Cancer becomes deadly mostly in its advanced stages, when it begins to spread throughout the body and form new tumors. “Nine out of ten cancer deaths are due to metastatic disease,” says Nicola Aceto, professor of molecular oncology at ETH Zurich. For this reason, the biologist, originally from northern Italy, focused on studying cancer cells after completing his doctorate at the Friedrich Miescher Institute for Biomedical Research in Basel. These cancer cells detach from tumors, enter blood vessels, and attempt to establish themselves in other parts of the body.
Dissolving cell clusters with a drug
Such circulating tumor cells are extraordinarily rare compared to normal blood cells. During a three-year research stint as a postdoctoral fellow at Harvard Medical School in the United States, Aceto first had to develop sophisticated methods to find the proverbial needle in the haystack in patient blood samples. Then, ten years ago, he made a groundbreaking discovery: not only do single cells detach from tumors in the breast, but sometimes entire clusters of dozens of cells break off. These clusters find it much easier than single tumor cells to form metastases in new locations in the body.
Aceto subsequently returned to Switzerland, where he established his own research group at the University of Basel in 2015. Through experiments on mice, he and his team found that these cell clusters could be dissolved using a drug called Digoxin. While entirely unknown in cancer treatment, Digoxin had been used for decades in cardiology to treat arrhythmias. Aceto and his team wanted to investigate whether the encouraging results from animal experiments could also apply to humans. To this end, the researchers collaborated with doctors at the university hospitals in Basel and Zurich, as well as the Cantonal Hospital in Liestal.
“The clinical study has now been completed. We’ve just submitted the results to a scientific journal,” says Aceto, who moved with his team to ETH Zurich in early 2021. Because the study’s results have yet to be published, he is reluctant to share too many details but reveals: “Patients with advanced breast cancer participated in the study. We demonstrated that Digoxin treatment can indeed partially dissolve circulating tumor cell clusters in the blood,” Aceto says. “The clusters became smaller, but they were not completely gone.” These promising results motivate him to continue on this path. Aceto recently founded a spin-off company aimed at developing substances that work even better than Digoxin. “That will, however, take a few more years,” he notes.
Decoding unknown signals
In the meantime, he and his team are addressing numerous other questions related to the spread of tumors. A significant portion of this research is funded by donations, for which Aceto is “truly very grateful.” This support enables them to delve into the mechanisms of metastasis and identify new treatment options that could halt or even prevent the deadly progression of cancer.
Recently, Aceto and his team published findings suggesting that the internal clock controls the detachment process from tumors: far fewer cancer cells travel during the day compared to the night, when the rest of the body is at rest. For Aceto, this doesn’t mean cancer patients should stop sleeping but rather that cancer cells seem to wait for signals before detaching. “We aim to decode these still-unknown signals,” says Aceto. With this knowledge, it may someday be possible to prevent cancer cells from traveling at night, thereby inhibiting the formation of metastases.

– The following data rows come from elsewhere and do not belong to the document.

(** The loop of [_gnutls_ext_free_session_data] over the first [n] slots. *)
Lemma free_session_data_prefix session n :
  fold_left
    (fun '(s, tr) i =>
       let '(s', tr') := free_session_data_at extfunc s i in (s', tr ++ tr'))
    (seq 0 n) (session, [])
  = (with_table session
       (map (fun d => cleared d) (take n (ext_data (state session)))
        ++ drop n (ext_data (state session))),
     flat_map (slot_deinit_events extfunc session)
       (take n (ext_data (state session)))).
Proof.
  induction n as [|n IH].
  - cbn. rewrite drop_0. now destruct session as [[? ? ?] ?].
  - rewrite seq_S, fold_left_app, IH. cbn [fold_left Nat.add].
    set (t := ext_data (state session)).
    destruct (t !! n) as [d|] eqn:Hn.
    + assert (Hlen : (n < length t)%nat) by (now apply lookup_lt_Some in Hn).
      rewrite (free_session_data_at_slot _ n d).
      * f_equal.
        -- unfold update_slot, set_state, set_ext_data. cbn. f_equal. f_equal.
           rewrite insert_app_r_alt
             by (rewrite length_map, length_take; lia).
           rewrite length_map, length_take.
           replace (n - n `min` length t)%nat with 0%nat by lia.
           rewrite (take_S_r _ _ _ Hn), map_app, <- app_assoc. cbn.
           rewrite (drop_S _ _ _ Hn). reflexivity.
        -- rewrite (take_S_r _ _ _ Hn), flat_map_app. cbn.
           now rewrite app_nil_r.
      * cbn. rewrite lookup_app_r by (rewrite length_map, length_take; lia).
        rewrite length_map, length_take.
        replace (n - n `min` length t)%nat with 0%nat by lia.
        now rewrite (drop_S _ _ _ Hn).
    + assert (Hlen : (length t <= n)%nat) by (now apply lookup_ge_None in Hn).
      unfold free_session_data_at. cbn [state set_state set_ext_data ext_data].
      rewrite (proj2 (lookup_ge_None _ _)).
      * rewrite app_nil_r. rewrite !take_ge, !drop_ge by lia. reflexivity.
      * rewrite length_app, length_map, length_take, length_drop. lia.
Qed.

Lemma free_session_data_table session :
  free_all session
  = (with_table session
       (map (fun d => cleared d) (slots MAX_EXT_TYPES session)
        ++ drop MAX_EXT_TYPES (ext_data (state session))),
     flat_map (slot_deinit_events extfunc session)
       (slots MAX_EXT_TYPES session)).
Proof. apply free_session_data_prefix. Qed.

Lemma slots_free_all session :
  slots MAX_EXT_TYPES (fst (free_all session))
  = map (fun d => cleared d) (slots MAX_EXT_TYPES session).
Proof.
  rewrite free_session_data_table. unfold slots. cbn.
  set (t := ext_data (state session)).
  destruct (Nat.le_gt_cases MAX_EXT_TYPES (length t)) as [Hle|Hgt].
  - apply take_app_length'. rewrite length_map, length_take. lia.
  - rewrite drop_ge by lia. rewrite app_nil_r. apply take_ge.
    rewrite length_map, length_take. lia.
Qed.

In a new project funded by the Swiss Cancer Research foundation, Aceto and his team are opening another research avenue. They aim to expand their findings on circulating cell clusters, which thus far have focused exclusively on breast cancer, to other types of cancer. In collaboration with specialists from Heidelberg University Hospital, they are now investigating cell clusters shed into the bloodstream by pancreatic tumors. “This is a very aggressive cancer type that often spreads metastases and, unfortunately, still usually proves fatal within a few years,” says Aceto. “For these patients in particular, it’s crucial to probe the weaknesses of circulating tumor cells and look for new therapeutic targets.”